§ Brief:
Count every line in the entries that follow where the word "ResDaemonRejected" appears, then state only the total.

[Opening Material for the task section]

(* ===== verification/Submission.v ===== *)
(** * Outcomes of a submission (rust/src/api/wallet/transactions/submission.rs)

    How the result of submitting a prepared transaction to the daemon is
    resolved: submitted, retryable, rejected by the daemon, or failed locally. *)

From S2P Require Import Prelude Errors.

Module Submission.

Inductive SubmitErrorClass : Type := Retryable | DaemonRejected | LocalFailure.

Inductive SubmissionResolution : Type :=
  | ResSubmitted
  | ResRetryable (error : WalletError)
  | ResDaemonRejected (error : WalletError)
  | ResLocalFailure (error : WalletError).

(** [bail!]: an untyped [anyhow] error with a message. *)
Definition ensure_wallet_online (is_online : bool) : result anyhow_error unit :=
  ensure is_online
    (AnyhowError "Wallet is offline, transaction cannot be submitted" CauseOther).

Definition is_daemon_rejection (error : anyhow_error) : bool :=
  match downcast_json_rpc error with
  | Some (RPCParseError | RPCInvalidRequest | RPCMethodNotFound | RPCInvalidParams
         | RPCInternalError _ _ | RPCServerError _ _ _) => true
  | _ => false
  end.

Definition is_retryable_rpc_error (error : anyhow_error) : bool :=
  match downcast_json_rpc error with
  | Some (RPCNoResponse _ | RPCTimedOut _ | RPCHttpError _ | RPCConnectionError _
         | RPCSocketError _ | RPCSendError _) => true
  | _ => false
  end.

Definition classify_submit_error (error : WalletError) : SubmitErrorClass :=
  match error with
  | WAny _ inner =>
      if is_retryable_rpc_error inner then Retryable
      else if is_daemon_rejection inner then DaemonRejected
      else LocalFailure
  | WNotOnlineMode | WNoNetworkHandler => Retryable
  | _ => LocalFailure
  end.

Definition resolve_submission (submit_result : result WalletError unit) :
    SubmissionResolution :=
  match submit_result with
  | Ok _ => ResSubmitted
  | Err error =>
      match classify_submit_error error with
      | Retryable => ResRetryable error
      | DaemonRejected => ResDaemonRejected error
      | LocalFailure => ResLocalFailure error
      end
  end.

Section Theorems.
Context `{ErrorText}.

Lemma retryable_code error :
  classify_submit_error error = Retryable →
  code (from_wallet_error error) = CodeNetwork ∨
  code (from_wallet_error error) = CodeOffline.
Proof.
  destruct error; cbn; try done; eauto. unfold is_retryable_rpc_error, is_daemon_rejection.
  destruct error as [d [[]| | | | |]]; cbn; eauto; done.
Qed.

Lemma rejected_code error :
  classify_submit_error error = DaemonRejected →
  code (from_wallet_error error) = CodeRemoteRejected ∧
  native_code (from_wallet_error error) ≠ None.
Proof.
  destruct error; cbn; try done. unfold is_retryable_rpc_error, is_daemon_rejection.
  destruct error as [d [[]| | | | |]]; cbn; done.
Qed.

Lemma submission_agrees submit_result :
  match resolve_submission submit_result with
  | ResSubmitted => submit_result = Ok tt
  | ResRetryable error =>
      submit_result = Err error ∧
      (code (from_wallet_error error) = CodeNetwork ∨
       code (from_wallet_error error) = CodeOffline)
  | ResDaemonRejected error =>
      submit_result = Err error ∧
      code (from_wallet_error error) = CodeRemoteRejected ∧
      native_code (from_wallet_error error) ≠ None
  | ResLocalFailure error =>
      submit_result = Err error ∧
      classify_submit_error error = LocalFailure
  end.
Proof.
  destruct submit_result as [[]|error]; unfold resolve_submission; [done|].
  destruct (classify_submit_error error) eqn:He; split;
    auto using retryable_code, rejected_code.
Qed.

(** The two decisions taken on a failed submission agree
    with each other: the prepared transaction is kept for a retry only when
    Dart is told [Network] or [Offline], and it is reported as rejected by the
    daemon only with [RemoteRejected] and the daemon's numeric code. *)
Theorem submission_classes_agree submit_result :
  match resolve_submission submit_result with
  | ResSubmitted => submit_result = Ok tt
  | ResRetryable error =>
      submit_result = Err error ∧
      (code (from_wallet_error error) = CodeNetwork ∨
       code (from_wallet_error error) = CodeOffline)
  | ResDaemonRejected error =>
      submit_result = Err error ∧
      code (from_wallet_error error) = CodeRemoteRejected ∧
      native_code (from_wallet_error error) ≠ None
  | ResLocalFailure error =>
      submit_result = Err error ∧
      classify_submit_error error = LocalFailure
  end.
Proof. apply submission_agrees. Qed.

End Theorems.
End Submission.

[Closing Material for the task section]

§ Written solution:
4